▶ DIRECTIONS
For this exercise, output every line of the data as it stands.

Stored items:
(** The builder of curated sets and the normalizer agree on the defaults of
    every generation: the calculator's set holds an effort value exactly for
    the stats the curated set gives with a value other than the default of
    the generation (252 before generation 3, 0 from it on), so none when the
    curated set gives none; and without a Hidden Power move its
    hidden-encoding table is empty, whatever the curated set says. *)
Theorem dexToPset_calc_stats (db : ReferenceDB) (gen : Generation)
  (specie : Specie) (dset : DexSet) :
  let c := psetToCalcSet (num gen) (dexToPset db gen specie dset) in
  let dflt := (if (num gen <? 3)%Z then 252 else 0)%Z in
  (forall k v,
      objGet (c_evs c) (calcKey k) = Some v
      <-> (first (d_evs dset) ≫= fun s => objGet s k) = Some v /\ v <> dflt)
  /\ (first (d_evs dset) = None -> c_evs c = [])
  /\ (List.find (fun m => JS.startsWith m "Hidden Power")
        (map firstMove (d_moves dset)) = None ->
      c_ivs c = [])
  /\ c_item c = JS.nullish (first (d_item dset)) ""
  /\ c_moves c = map firstMove (d_moves dset).
Proof.
  intros c dflt. unfold c, dexToPset.
  match goal with |- context [reconcile db gen ?p] => set (p0 := p) end.
  pose proof (reconcile_frame db gen p0)
    as (_ & _ & Hi & _ & Hm & _ & _ & He & _).
  assert (Hign : (if (2 <? num gen)%Z then 0 else 252)%Z = dflt).
  { unfold dflt. destruct (Z.ltb_spec 2 (num gen)); destruct (Z.ltb_spec (num gen) 3);
      (reflexivity || lia). }
  unfold psetToCalcSet. cbn [c_evs c_ivs c_item c_moves].
  rewrite He, Hi, Hm, Hign. subst p0. cbn [p_evs p_item p_moves].
  fold dflt. split; [| split; [| split; [| split; reflexivity]]].
  - intros k v. unfold toCalcStatsTable.
    rewrite (condense_fold dflt _ [] k (entries_wf _)), entries_get.
    assert (Hg : getStat (fillStats (first (d_evs dset)) dflt) k
                 = default dflt (first (d_evs dset) ≫= fun s => objGet s k))
      by now destruct k.
    rewrite Hg.
    destruct (first (d_evs dset) ≫= fun s => objGet s k) as [w |]; simpl.
    + destruct (Z.eqb_spec w dflt) as [-> | Hw].
      * split; [discriminate | intros [E Hv]; congruence].
      * split; [intros E; injection E as <-; tauto | tauto].
    + rewrite Z.eqb_refl. split; [discriminate | intros [? _]; discriminate].
  - intros ->. apply toCalcStatsTable_default.
  - intros Hf. unfold reconcile. cbn [p_moves]. rewrite Hf. cbn [p_ivs].
    apply toCalcStatsTable_default.
Qed.
(** * Gantt canvas core: stores, viewport transforms and indexes

    A shallow embedding of the scheduling core of the gantt-canvas
    repository:
    - [task-utils] (hydration of stored tasks),
    - the data store ([store/data-store.ts]) and the combined store
      ([createGanttStore]), whose task actions are the same code,
    - the separate UI store ([store/ui-store.ts]) with its drag actions,
    - the zundo [temporal] history wrapped around the stores,
    - the [ViewportManager] transforms,
    - the [SpatialIndex] and the dependency traversal of [IndexManager].

    JavaScript numbers are modelled as exact rationals [Q].  [Math.round x]
    is [floor (x + 1/2)], [Math.max]/[Math.min] are [Qmax]/[Qmin].  Q's
    [x / 0] is [0] where JavaScript yields an infinity or NaN, so the
    statements that divide keep the divisor non-zero. *)

From stdpp Require Import base gmap strings list.
From Stdlib Require Import QArith Qround Qminmax Lqa.

Open Scope Q_scope.

(** ** Numbers *)

Definition Math_round (x : Q) : Q := inject_Z (Qfloor (x + (1 # 2))).
Definition Math_max (a b : Q) : Q := Qmax a b.
Definition Math_min (a b : Q) : Q := Qmin a b.

#[global] Instance Q_eq_dec : EqDecision Q.
Proof.
  intros [a b] [c d].
  destruct (decide (a = c)), (decide (b = d));
    [left; congruence | right; congruence ..].
Defined.

(** ** Data model ([types/index.ts]) *)

Inductive PhaseType := setup | execution | cleanup.

Record TaskPhase := mkPhase {
  ptype : PhaseType;
  duration : Q;               (* minutes *)
  pcolor : option string
}.

Record Constraints := mkConstraints {
  earliestStart : option Q;
  latestEnd : option Q;
  fixedTime : option bool
}.

(** The display fields (name, color, priority, status, progress,
    metadata) are carried along unchanged by every action modelled here
    and are left out. *)
Record Task := mkTask {
  id : string;
  startTime : Q;              (* ms *)
  phases : list TaskPhase;
  _endTime : Q;
  _totalDuration : Q;         (* minutes *)
  resourceId : string;
  orderId : string;
  constraints : option Constraints
}.

(** [StoredTask = Omit<Task, "_endTime" | "_totalDuration">] *)
Record StoredTask := mkStoredTask {
  st_id : string;
  st_startTime : Q;
  st_phases : list TaskPhase;
  st_resourceId : string;
  st_orderId : string;
  st_constraints : option Constraints
}.

Inductive DependencyType := FS | FF | SS | SF.

Record TaskDependency := mkDependency {
  dep_id : string;
  predecessorId : string;
  successorId : string;
  dep_type : DependencyType;
  lag : Q
}.

Inductive ResourceType := operator | machine | generic.

Record Resource := mkResource {
  resource_id : string;
  resource_type : ResourceType;
  capacity : Q
}.

#[global] Instance PhaseType_eq_dec : EqDecision PhaseType.
Proof. solve_decision. Defined.
#[global] Instance TaskPhase_eq_dec : EqDecision TaskPhase.
Proof. solve_decision. Defined.
#[global] Instance Constraints_eq_dec : EqDecision Constraints.
Proof. solve_decision. Defined.
#[global] Instance Task_eq_dec : EqDecision Task.
Proof. solve_decision. Defined.
#[global] Instance DependencyType_eq_dec : EqDecision DependencyType.
Proof. solve_decision. Defined.
#[global] Instance TaskDependency_eq_dec : EqDecision TaskDependency.
Proof. solve_decision. Defined.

▶ RESULT FOR THIS TASK
(** The builder of curated sets and the normalizer agree on the defaults of
    every generation: the calculator's set holds an effort value exactly for
    the stats the curated set gives with a value other than the default of
    the generation (252 before generation 3, 0 from it on), so none when the
    curated set gives none; and without a Hidden Power move its
    hidden-encoding table is empty, whatever the curated set says. *)
Theorem dexToPset_calc_stats (db : ReferenceDB) (gen : Generation)
  (specie : Specie) (dset : DexSet) :
  let c := psetToCalcSet (num gen) (dexToPset db gen specie dset) in
  let dflt := (if (num gen <? 3)%Z then 252 else 0)%Z in
  (forall k v,
      objGet (c_evs c) (calcKey k) = Some v
      <-> (first (d_evs dset) ≫= fun s => objGet s k) = Some v /\ v <> dflt)
  /\ (first (d_evs dset) = None -> c_evs c = [])
  /\ (List.find (fun m => JS.startsWith m "Hidden Power")
        (map firstMove (d_moves dset)) = None ->
      c_ivs c = [])
  /\ c_item c = JS.nullish (first (d_item dset)) ""
  /\ c_moves c = map firstMove (d_moves dset).
Proof.
  intros c dflt. unfold c, dexToPset.
  match goal with |- context [reconcile db gen ?p] => set (p0 := p) end.
  pose proof (reconcile_frame db gen p0)
    as (_ & _ & Hi & _ & Hm & _ & _ & He & _).
  assert (Hign : (if (2 <? num gen)%Z then 0 else 252)%Z = dflt).
  { unfold dflt. destruct (Z.ltb_spec 2 (num gen)); destruct (Z.ltb_spec (num gen) 3);
      (reflexivity || lia). }
  unfold psetToCalcSet. cbn [c_evs c_ivs c_item c_moves].
  rewrite He, Hi, Hm, Hign. subst p0. cbn [p_evs p_item p_moves].
  fold dflt. split; [| split; [| split; [| split; reflexivity]]].
  - intros k v. unfold toCalcStatsTable.
    rewrite (condense_fold dflt _ [] k (entries_wf _)), entries_get.
    assert (Hg : getStat (fillStats (first (d_evs dset)) dflt) k
                 = default dflt (first (d_evs dset) ≫= fun s => objGet s k))
      by now destruct k.
    rewrite Hg.
    destruct (first (d_evs dset) ≫= fun s => objGet s k) as [w |]; simpl.
    + destruct (Z.eqb_spec w dflt) as [-> | Hw].
      * split; [discriminate | intros [E Hv]; congruence].
      * split; [intros E; injection E as <-; tauto | tauto].
    + rewrite Z.eqb_refl. split; [discriminate | intros [? _]; discriminate].
  - intros ->. apply toCalcStatsTable_default.
  - intros Hf. unfold reconcile. cbn [p_moves]. rewrite Hf. cbn [p_ivs].
    apply toCalcStatsTable_default.
Qed.
(** * Gantt canvas core: stores, viewport transforms and indexes

    A shallow embedding of the scheduling core of the gantt-canvas
    repository:
    - [task-utils] (hydration of stored tasks),
    - the data store ([store/data-store.ts]) and the combined store
      ([createGanttStore]), whose task actions are the same code,
    - the separate UI store ([store/ui-store.ts]) with its drag actions,
    - the zundo [temporal] history wrapped around the stores,
    - the [ViewportManager] transforms,
    - the [SpatialIndex] and the dependency traversal of [IndexManager].

    JavaScript numbers are modelled as exact rationals [Q].  [Math.round x]
    is [floor (x + 1/2)], [Math.max]/[Math.min] are [Qmax]/[Qmin].  Q's
    [x / 0] is [0] where JavaScript yields an infinity or NaN, so the
    statements that divide keep the divisor non-zero. *)

From stdpp Require Import base gmap strings list.
From Stdlib Require Import QArith Qround Qminmax Lqa.

Open Scope Q_scope.

(** ** Numbers *)

Definition Math_round (x : Q) : Q := inject_Z (Qfloor (x + (1 # 2))).
Definition Math_max (a b : Q) : Q := Qmax a b.
Definition Math_min (a b : Q) : Q := Qmin a b.

#[global] Instance Q_eq_dec : EqDecision Q.
Proof.
  intros [a b] [c d].
  destruct (decide (a = c)), (decide (b = d));
    [left; congruence | right; congruence ..].
Defined.

(** ** Data model ([types/index.ts]) *)

Inductive PhaseType := setup | execution | cleanup.

Record TaskPhase := mkPhase {
  ptype : PhaseType;
  duration : Q;               (* minutes *)
  pcolor : option string
}.

Record Constraints := mkConstraints {
  earliestStart : option Q;
  latestEnd : option Q;
  fixedTime : option bool
}.

(** The display fields (name, color, priority, status, progress,
    metadata) are carried along unchanged by every action modelled here
    and are left out. *)
Record Task := mkTask {
  id : string;
  startTime : Q;              (* ms *)
  phases : list TaskPhase;
  _endTime : Q;
  _totalDuration : Q;         (* minutes *)
  resourceId : string;
  orderId : string;
  constraints : option Constraints
}.

(** [StoredTask = Omit<Task, "_endTime" | "_totalDuration">] *)
Record StoredTask := mkStoredTask {
  st_id : string;
  st_startTime : Q;
  st_phases : list TaskPhase;
  st_resourceId : string;
  st_orderId : string;
  st_constraints : option Constraints
}.

Inductive DependencyType := FS | FF | SS | SF.

Record TaskDependency := mkDependency {
  dep_id : string;
  predecessorId : string;
  successorId : string;
  dep_type : DependencyType;
  lag : Q
}.

Inductive ResourceType := operator | machine | generic.

Record Resource := mkResource {
  resource_id : string;
  resource_type : ResourceType;
  capacity : Q
}.

#[global] Instance PhaseType_eq_dec : EqDecision PhaseType.
Proof. solve_decision. Defined.
#[global] Instance TaskPhase_eq_dec : EqDecision TaskPhase.
Proof. solve_decision. Defined.
#[global] Instance Constraints_eq_dec : EqDecision Constraints.
Proof. solve_decision. Defined.
#[global] Instance Task_eq_dec : EqDecision Task.
Proof. solve_decision. Defined.
#[global] Instance DependencyType_eq_dec : EqDecision DependencyType.
Proof. solve_decision. Defined.
#[global] Instance TaskDependency_eq_dec : EqDecision TaskDependency.
Proof. solve_decision. Defined.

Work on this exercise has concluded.